(* ===== verification/TcpWriter.v ===== *)
(** * The non-blocking TCP writer of the server (src/stserver/turn_server.cpp)

    [sendTcpRawLocked] and [flushTcpLocked] on the write state of a connection
    ([TcpConn::writeBuf], [TcpConn::writeOff] of include/stice/stserver/turn_server.hpp).
    [::send] is the parameter [send]: call number [k] with [len] bytes on offer returns the
    result [n] and, for a negative [n], whether [wouldBlock()] holds.  POSIX bounds [n] by
    [len].  The result of an operation carries the bytes the kernel accepted, in order, and
    the last write-pending state reported to the IO backend.

    The abstract specification is a FIFO of bytes: [pendingBytes] is what was queued and not
    yet accepted. *)

From S2P Require Import Prelude.
From S2P Require Import Bytes.
Open Scope Z_scope.

Record Writer := mkWriter { writeBuf : bytes; writeOff : nat }.

Definition newWriter : Writer := mkWriter [] 0.

(** What a flush or a send did: the returned flag, the bytes accepted, the write-pending
    state reported (absent when nothing was reported), the state and the number of the next
    call to [send]. *)
Record WriteResult := mkWR {
  wr_ok : bool; wr_sent : bytes; wr_armed : option bool; wr_state : Writer; wr_calls : nat }.

Section Writer.
Context (send : nat -> nat -> Z * bool).

(** The loop of [flushTcpLocked]; [acc] collects the accepted bytes. *)
Fixpoint flushLoop (fuel : nat) (k : nat) (w : Writer) (acc : bytes) : option WriteResult :=
  match fuel with
  | O => None
  | S fuel =>
      if (writeOff w <? length (writeBuf w))%nat then
        let '(n, wb) := send k (length (writeBuf w) - writeOff w) in
        if 0 <? n then
          chunk ← peek (writeBuf w) (writeOff w) (Z.to_nat n);
          flushLoop fuel (S k) (mkWriter (writeBuf w) (writeOff w + Z.to_nat n)) (acc ++ chunk)
        else if (n <? 0) && wb then
          (* partial: the remainder waits for writability *)
          let drained := (length (writeBuf w) <=? writeOff w)%nat in
          Some (mkWR true acc (Some (negb drained)) (if drained then mkWriter [] 0 else w) (S k))
        else
          (* hard error: the buffer is dropped *)
          Some (mkWR false acc (Some false) (mkWriter [] 0) (S k))
      else
        let drained := (length (writeBuf w) <=? writeOff w)%nat in
        Some (mkWR true acc (Some (negb drained)) (if drained then mkWriter [] 0 else w) k)
  end.

Definition flushTcpLocked (k : nat) (w : Writer) : option WriteResult :=
  flushLoop (S (length (writeBuf w))) k w [].

Definition sendTcpRawLocked (k : nat) (w : Writer) (data : bytes) : option WriteResult :=
  if (length data =? 0)%nat then Some (mkWR true [] None w k) else
  let w := if (0 <? writeOff w)%nat then
             if (length (writeBuf w) <=? writeOff w)%nat then mkWriter [] 0
             else mkWriter (drop (writeOff w) (writeBuf w)) 0
           else w in
  flushTcpLocked k (mkWriter (writeBuf w ++ data) (writeOff w)).

(** ** Specification *)

Definition pendingBytes (w : Writer) : bytes := drop (writeOff w) (writeBuf w).

Definition writer_ok (w : Writer) : Prop := (writeOff w <= length (writeBuf w))%nat.

(** [::send] never reports more than it was offered. *)
Definition send_bounded : Prop := forall k len, (send k len).1 <= Z.of_nat len.

Context (Hsend : send_bounded).

Lemma flushLoop_spec fuel k w acc :
  writer_ok w -> (length (pendingBytes w) < fuel)%nat ->
  exists r sent, flushLoop fuel k w acc = Some r /\ wr_sent r = acc ++ sent /\
    writer_ok (wr_state r) /\
    (wr_ok r = true -> sent ++ pendingBytes (wr_state r) = pendingBytes w) /\
    (wr_ok r = false -> pendingBytes (wr_state r) = [] /\ sent `prefix_of` pendingBytes w) /\
    wr_armed r = Some (bool_decide (pendingBytes (wr_state r) <> [])).
Proof.
  revert k w acc. induction fuel as [|fuel IH]; intros k w acc Hw Hf; [lia|]. cbn [flushLoop].
  assert (Hp : length (pendingBytes w) = (length (writeBuf w) - writeOff w)%nat)
    by apply length_drop.
  destruct (Nat.ltb_spec (writeOff w) (length (writeBuf w))) as [Hlt|Hge].
  - pose proof (Hsend k (length (writeBuf w) - writeOff w)%nat) as Hb.
    destruct (send k _) as [n wb]. cbn [fst] in Hb.
    assert (Hne : pendingBytes w <> []) by (intros E; rewrite E in Hp; simpl in Hp; lia).
    destruct (Z.ltb_spec 0 n) as [Hn|Hn].
    + rewrite peek_inb by lia. cbn [mbind option_bind]. fold (pendingBytes w).
      set (w1 := mkWriter (writeBuf w) (writeOff w + Z.to_nat n)).
      assert (Hp1 : pendingBytes w1 = drop (Z.to_nat n) (pendingBytes w))
        by (unfold pendingBytes; cbn; by rewrite drop_drop).
      destruct (IH (S k) w1 (acc ++ take (Z.to_nat n) (pendingBytes w)))
        as (r & sent & -> & Hs & Hok & Ht & Hfl & Ha).
      { unfold writer_ok, w1; cbn. lia. }
      { rewrite Hp1, length_drop. lia. }
      exists r, (take (Z.to_nat n) (pendingBytes w) ++ sent).
      rewrite Hp1 in *. split; [done|]. split; [by rewrite Hs, <- app_assoc|]. split; [done|].
      split; [|split; [|done]].
      * intros E. rewrite <- app_assoc, (Ht E). apply take_drop.
      * intros E. destruct (Hfl E) as [H1 H2]. split; [done|].
        rewrite <- (take_drop (Z.to_nat n) (pendingBytes w)) at 2. by apply prefix_app.
    + destruct ((n <? 0) && wb).
      * destruct (Nat.leb_spec (length (writeBuf w)) (writeOff w)); [lia|].
        eexists _, []. split; [done|]. cbn. rewrite app_nil_r, bool_decide_eq_true_2 by done. done.
      * eexists _, []. split; [done|]. cbn. rewrite app_nil_r. split; [done|].
        split; [apply Nat.le_0_l|]. split; [done|]. split; [|done]. split; [done|apply prefix_nil].
  - destruct (Nat.leb_spec (length (writeBuf w)) (writeOff w)); [|lia].
    assert (E : pendingBytes w = []) by (apply length_zero_iff_nil; lia).
    eexists _, []. split; [done|]. cbn. rewrite app_nil_r, E. split; [done|].
    split; [apply Nat.le_0_l|done].
Qed.

Lemma flushTcpLocked_spec k w :
  writer_ok w ->
  exists r, flushTcpLocked k w = Some r /\ writer_ok (wr_state r) /\
    (wr_ok r = true -> wr_sent r ++ pendingBytes (wr_state r) = pendingBytes w) /\
    (wr_ok r = false -> pendingBytes (wr_state r) = [] /\ wr_sent r `prefix_of` pendingBytes w) /\
    wr_armed r = Some (bool_decide (pendingBytes (wr_state r) <> [])).
Proof.
  intros Hw. destruct (flushLoop_spec (S (length (writeBuf w))) k w [] Hw)
    as (r & sent & E & Hs & H); [unfold pendingBytes; rewrite length_drop; lia|].
  exists r. split; [done|]. cbn [app] in Hs. by rewrite Hs.
Qed.

(** Dropping the sent prefix before appending keeps the queue. *)
Lemma compact_pending w data :
  writer_ok w ->
  let w' := if (0 <? writeOff w)%nat then
              if (length (writeBuf w) <=? writeOff w)%nat then mkWriter [] 0
              else mkWriter (drop (writeOff w) (writeBuf w)) 0
            else w in
  writer_ok (mkWriter (writeBuf w' ++ data) (writeOff w')) /\
  pendingBytes (mkWriter (writeBuf w' ++ data) (writeOff w')) = pendingBytes w ++ data.
Proof.
  unfold writer_ok, pendingBytes. intros Hw. cbv zeta. destruct (Nat.ltb_spec 0 (writeOff w)).
  - destruct (Nat.leb_spec (length (writeBuf w)) (writeOff w)); cbn.
    + rewrite (drop_ge (writeBuf w)) by lia. by split; [apply Nat.le_0_l|].
    + by split; [apply Nat.le_0_l|].
  - cbn. rewrite length_app. assert (E : writeOff w = 0%nat) by lia. rewrite E. split; [lia|done].
Qed.

Lemma sendTcpRawLocked_spec k w data :
  writer_ok w ->
  exists r, sendTcpRawLocked k w data = Some r /\ writer_ok (wr_state r) /\
    (wr_ok r = true -> wr_sent r ++ pendingBytes (wr_state r) = pendingBytes w ++ data) /\
    (wr_ok r = false -> pendingBytes (wr_state r) = [] /\
                        wr_sent r `prefix_of` pendingBytes w ++ data).
Proof.
  intros Hw. unfold sendTcpRawLocked. destruct (Nat.eqb_spec (length data) 0) as [E|E].
  { destruct data; [|done]. eexists. split; [done|]. cbn. rewrite app_nil_r. done. }
  destruct (compact_pending w data Hw) as [Hw' Hp]. cbv zeta in Hw', Hp.
  destruct (flushTcpLocked_spec k _ Hw') as (r & -> & Hok & H1 & H2 & _).
  rewrite Hp in *. eauto 6.
Qed.

(** ** Traces of writes *)

(** A write of some data, or a writability event. *)
Inductive WriteOp := WSend (data : bytes) | WFlush.

Definition queued (o : WriteOp) : bytes := match o with WSend d => d | WFlush => [] end.

Definition runOp (k : nat) (w : Writer) (o : WriteOp) : option WriteResult :=
  match o with WSend d => sendTcpRawLocked k w d | WFlush => flushTcpLocked k w end.

(** The bytes accepted over a sequence of operations, until the first hard error. *)
Fixpoint runOps (k : nat) (w : Writer) (os : list WriteOp) : option WriteResult :=
  match os with
  | [] => Some (mkWR true [] None w k)
  | o :: os =>
      r ← runOp k w o;
      if negb (wr_ok r) then Some r else
      r' ← runOps (wr_calls r) (wr_state r) os;
      Some (mkWR (wr_ok r') (wr_sent r ++ wr_sent r') (wr_armed r') (wr_state r') (wr_calls r'))
  end.

Lemma runOp_spec k w o :
  writer_ok w ->
  exists r, runOp k w o = Some r /\ writer_ok (wr_state r) /\
    (wr_ok r = true -> wr_sent r ++ pendingBytes (wr_state r) = pendingBytes w ++ queued o) /\
    (wr_ok r = false -> wr_sent r `prefix_of` pendingBytes w ++ queued o).
Proof.
  intros Hw. destruct o as [d|]; cbn [runOp queued].
  - destruct (sendTcpRawLocked_spec k w d Hw) as (r & -> & Hok & H1 & H2).
    exists r. split; [done|]. split; [done|]. split; [done|]. intros E. by apply H2.
  - destruct (flushTcpLocked_spec k w Hw) as (r & -> & Hok & H1 & H2 & _). rewrite app_nil_r.
    exists r. split; [done|]. split; [done|]. split; [done|]. intros E. by apply H2.
Qed.

Lemma runOps_spec k w os :
  writer_ok w ->
  exists r, runOps k w os = Some r /\
    (wr_ok r = true ->
       wr_sent r ++ pendingBytes (wr_state r) = pendingBytes w ++ mjoin (queued <$> os)) /\
    (wr_ok r = false -> wr_sent r `prefix_of` pendingBytes w ++ mjoin (queued <$> os)).
Proof.
  revert k w. induction os as [|o os IH]; intros k w Hw.
  { eexists. split; [done|]. cbn. rewrite app_nil_r. done. }
  cbn [runOps fmap list_fmap mjoin list_join].
  destruct (runOp_spec k w o Hw) as (r & -> & Hok & H1 & H2). cbn [mbind option_bind].
  destruct (wr_ok r) eqn:Er; cbn [negb].
  - specialize (H1 eq_refl). destruct (IH (wr_calls r) (wr_state r) Hok) as (r' & -> & H1' & H2').
    cbn [mbind option_bind]. eexists. split; [done|]. cbn [wr_ok wr_sent wr_state].
    rewrite app_assoc, <- H1, <- !app_assoc. split; intros E.
    + by rewrite (H1' E).
    + apply prefix_app. by apply H2'.
  - exists r. split; [done|]. split; [congruence|]. intros _. rewrite app_assoc.
    apply prefix_app_r. by apply H2.
Qed.

End Writer.

(** ** Properties *)

(** The TCP writer is a lossless FIFO.  For every sequence of writes and writability
    events on a new connection and every behaviour of [send] that respects POSIX (never
    more than offered; partial sends, would-block and errors at any point), the operations
    terminate; without a hard error the bytes the kernel accepted followed by the bytes
    still queued are exactly the bytes written, in order; after a hard error the accepted
    bytes are a prefix of them. *)
Theorem tcp_writer_fifo (send : nat -> nat -> Z * bool) (os : list WriteOp) :
  (forall k len, (send k len).1 <= Z.of_nat len) ->
  exists r, runOps send 0 newWriter os = Some r /\
    (wr_ok r = true -> wr_sent r ++ pendingBytes (wr_state r) = mjoin (queued <$> os)) /\
    (wr_ok r = false -> wr_sent r `prefix_of` mjoin (queued <$> os)).
Proof. intros Hs. exact (runOps_spec send Hs 0 newWriter os (Nat.le_0_l _)). Qed.

(** A kernel that takes two bytes at a time and blocks every third call. *)
Definition sampleSend (k len : nat) : Z * bool :=
  if (k mod 3 =? 2)%nat then (-1, true) else (Z.min 2 (Z.of_nat len), false).

Lemma tcp_writer_fifo_witness :
  exists r, runOps sampleSend 0 newWriter [WSend [1; 2; 3; 4; 5; 6; 7]; WSend [8]; WFlush] = Some r /\
    (wr_ok r = true -> wr_sent r ++ pendingBytes (wr_state r) = [1; 2; 3; 4; 5; 6; 7; 8]) /\
    (wr_ok r = false -> wr_sent r `prefix_of` [1; 2; 3; 4; 5; 6; 7; 8]).
Proof.
  apply (tcp_writer_fifo sampleSend [WSend [1; 2; 3; 4; 5; 6; 7]; WSend [8]; WFlush]).
  intros k len. unfold sampleSend. destruct (_ =? _)%nat; cbn [fst]; lia.
Defined.

(** Every queued byte has a wake-up.  After a flush, the write-pending state reported
    to the IO backend is on exactly when bytes are left in the queue, so a would-block never
    strands data and a drained connection does not spin. *)
Theorem write_pending_armed (send : nat -> nat -> Z * bool) (k : nat) (w : Writer) :
  (forall k len, (send k len).1 <= Z.of_nat len) -> (writeOff w <= length (writeBuf w))%nat ->
  exists r, flushTcpLocked send k w = Some r /\
    wr_armed r = Some (bool_decide (pendingBytes (wr_state r) <> [])) /\
    (wr_ok r = true -> wr_sent r ++ pendingBytes (wr_state r) = pendingBytes w).
Proof.
  intros Hs Hw. destruct (flushTcpLocked_spec send Hs k w Hw) as (r & E & _ & H1 & _ & Ha). eauto.
Qed.

Lemma write_pending_armed_witness :
  exists r, flushTcpLocked sampleSend 1 (mkWriter [1; 2; 3; 4; 5] 1) = Some r /\
    wr_armed r = Some (bool_decide (pendingBytes (wr_state r) <> [])) /\
    (wr_ok r = true -> wr_sent r ++ pendingBytes (wr_state r) = [2; 3; 4; 5]).
Proof.
  apply (write_pending_armed sampleSend 1 (mkWriter [1; 2; 3; 4; 5] 1)); [|cbn; lia].
  intros k len. unfold sampleSend. destruct (_ =? _)%nat; cbn [fst]; lia.
Defined.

********************

## TASK BRIEF
Write out every line in the data that holds the string "eexists".

## SOLUTION TO THIS TASK
        eexists _, []. split; [done|]. cbn. rewrite app_nil_r, bool_decide_eq_true_2 by done. done.
      * eexists _, []. split; [done|]. cbn. rewrite app_nil_r. split; [done|].
    eexists _, []. split; [done|]. cbn. rewrite app_nil_r, E. split; [done|].
  { destruct data; [|done]. eexists. split; [done|]. cbn. rewrite app_nil_r. done. }
  { eexists. split; [done|]. cbn. rewrite app_nil_r. done. }
    cbn [mbind option_bind]. eexists. split; [done|]. cbn [wr_ok wr_sent wr_state].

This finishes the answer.